▸ What needs to be done: Transcribe, word for word and without additions, each line below from the one containing "- 2 ^ 31 <= rp_rtvl (peer_reply" through the one containing "(** The calls", both ends included.

▸ Dataset content:
+-------+

(* ===== verification/Remote.v ===== *)
(** * The remote file system

    What the peer promises to the server is an interface, [Peer]: a file system
    with a state, which answers every call in the format of the protocol.  Against
    any peer that keeps this promise the event loop implements the peer's file
    system: it returns the results of the calls on the peer's state, and what it
    sends is enough for the peer to know the calls. *)

From S2P Require Import Prelude Layout World Netwrap Ustruct Prot FuseServer.
From S2P Require Import Server FuseFacts FuseOps FuseRequests FuseSpec Session.
Local Open Scope Z_scope.

(** ** The interface *)

(** [peer_reply] is what the peer sends for a call, [peer_next] its state
    afterwards, and [peer_result] what the reply stands for. *)
Class Peer (State : Type) : Type := {
  peer_reply : State -> fuse_op -> reply;
  peer_next : State -> fuse_op -> State;
  peer_result : State -> fuse_op -> Z * op_out;
  peer_answers : forall s op, op_wf op -> refused op = false ->
    - 2 ^ 31 <= rp_rtvl (peer_reply s op) < 2 ^ 31 /\
    answers op (rp_rtvl (peer_reply s op)) (rp_body (peer_reply s op)) (peer_result s op)
}.

Section remote.
Context {State : Type} `{!Peer State}.

(** The calls on the peer's state; a call that the server refuses does not reach
    the peer. *)
Fixpoint remote_run (ops : list fuse_op) (s : State) : list (Z * op_out) :=
  match ops with
  | [] => []
  | op :: ops' =>
      if refused op then (- EINVAL, out0 op) :: remote_run ops' s
      else peer_result s op :: remote_run ops' (peer_next s op)
  end.

(** The peer's side of the connection. *)
Fixpoint peer_replies (ops : list fuse_op) (s : State) : list reply :=
  match ops with
  | [] => []
  | op :: ops' =>
      if refused op then peer_replies ops' s
      else peer_reply s op :: peer_replies ops' (peer_next s op)
  end.

Lemma peer_served ops s : Forall op_wf ops -> served ops (peer_replies ops s) (remote_run ops s).
Proof using Type.
  intros Hwf. revert s. induction Hwf as [|op ops Hop _ IH]; intros s; cbn [peer_replies remote_run]; [constructor|].
  destruct (refused op) eqn:E; [by constructor|].
  destruct (peer_answers s op Hop E) as [Hr Ha]. by constructor.
Qed.

(** C4. The mounted file system is the peer's.  For any peer that answers in the
    protocol and any sequence of calls: the event loop returns for each call what
    the same sequence gives on the peer's state (an errno of the peer, or success
    with its data), takes exactly the peer's replies and releases the mutex; and
    a peer that reads with the functions of prot.c what has been sent meanwhile,
    cut into packets in any way, finds the calls in order, with their operation
    numbers and all their contents, and nothing else.  (The calls are without
    [symlink], whose request is longer than it announces.) *)
Theorem remote_refines junk ops s tl w :
  Forall op_wf ops -> existsb is_symlink ops = false ->
  mem_ok w -> w_mu w = false -> wr_ok w -> opuid_ok w ->
  stream (w_rd w) = concat (reply_bytes <$> peer_replies ops s) ++ tl ->
  exists w' sent, fuse_loop junk ops w = Ok (remote_run ops s, w') /\
    w_tx w' = w_tx w ++ sent /\ stream (w_rd w') = tl /\ w_mu w' = false /\
    forall buffer rest v,
      Forall (fun op => op_announced op <= blen buffer) ops -> mem_ok v ->
      stream (w_rd v) = sent ++ rest ->
      exists ms v', peer_loop (length (session_requests ops (w_opuid w))) buffer v = Ok (ms, v') /\
        Forall2 (understood buffer) (session_requests ops (w_opuid w)) ms /\ stream (w_rd v') = rest.
Proof using Type.
  intros Hwf Hns Hm Hmu Hwr Hou Hs.
  destruct (session_served_ok junk ops _ _ tl w Hwf Hm Hmu Hwr Hou (peer_served ops s Hwf) Hs)
    as (w' & E & Htx & Hst & Hmu' & _).
  exists w', (session_messages junk ops (w_opuid w)). split_and!; try done.
  intros buffer rest v Hb Hv Hsv. by apply (session_understood_ok junk ops _ buffer rest v).
Qed.

End remote.

(** ** A peer *)

(** A peer that counts the changes it is asked for, and has nothing to read. *)
Definition counting_reply (n : Z) (op : fuse_op) : reply :=
  if is_plain op then Reply n 0 [] else Reply n (-5) [].

Definition counting_result (n : Z) (op : fuse_op) : Z * op_out :=
  if is_plain op then (0, ONone) else (-5, out0 op).

Lemma counting_answers n op :
  - 2 ^ 31 <= rp_rtvl (counting_reply n op) < 2 ^ 31 /\
  answers op (rp_rtvl (counting_reply n op)) (rp_body (counting_reply n op)) (counting_result n op).
Proof.
  unfold counting_reply, counting_result. destruct (is_plain op) eqn:E; (split; [done|]).
  - pose proof (ans_plain op 0 E ltac:(done)) as H. by destruct op.
  - by apply ans_error.
Qed.

#[export] Instance counting_peer : Peer Z := {
  peer_reply := counting_reply;
  peer_next n op := if is_plain op then n + 1 else n;
  peer_result := counting_result;
  peer_answers n op _ _ := counting_answers n op
}.

Lemma remote_refines_witness :
  exists w', fuse_loop nojunk session_ex
      (from_peer (concat (reply_bytes <$> peer_replies session_ex 3) ++ root)) =
    Ok ([(0, ONone); (- EINVAL, OInfo write_page); (-5, OInfo no_flags); (-5, OBuf (zeros 15))], w').
Proof.
  destruct (remote_refines nojunk session_ex 3 root
    (from_peer (concat (reply_bytes <$> peer_replies session_ex 3) ++ root)))
    as (w' & _ & E & _); [exact session_ex_wf|reflexivity|reflexivity|reflexivity|apply Forall_nil_2|by split|reflexivity|].
  exists w'. exact E.
Defined.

+-------+

▸ Exercise answer:
    - 2 ^ 31 <= rp_rtvl (peer_reply s op) < 2 ^ 31 /\
    answers op (rp_rtvl (peer_reply s op)) (rp_body (peer_reply s op)) (peer_result s op)
}.

Section remote.
Context {State : Type} `{!Peer State}.

(** The calls on the peer's state; a call that the server refuses does not reach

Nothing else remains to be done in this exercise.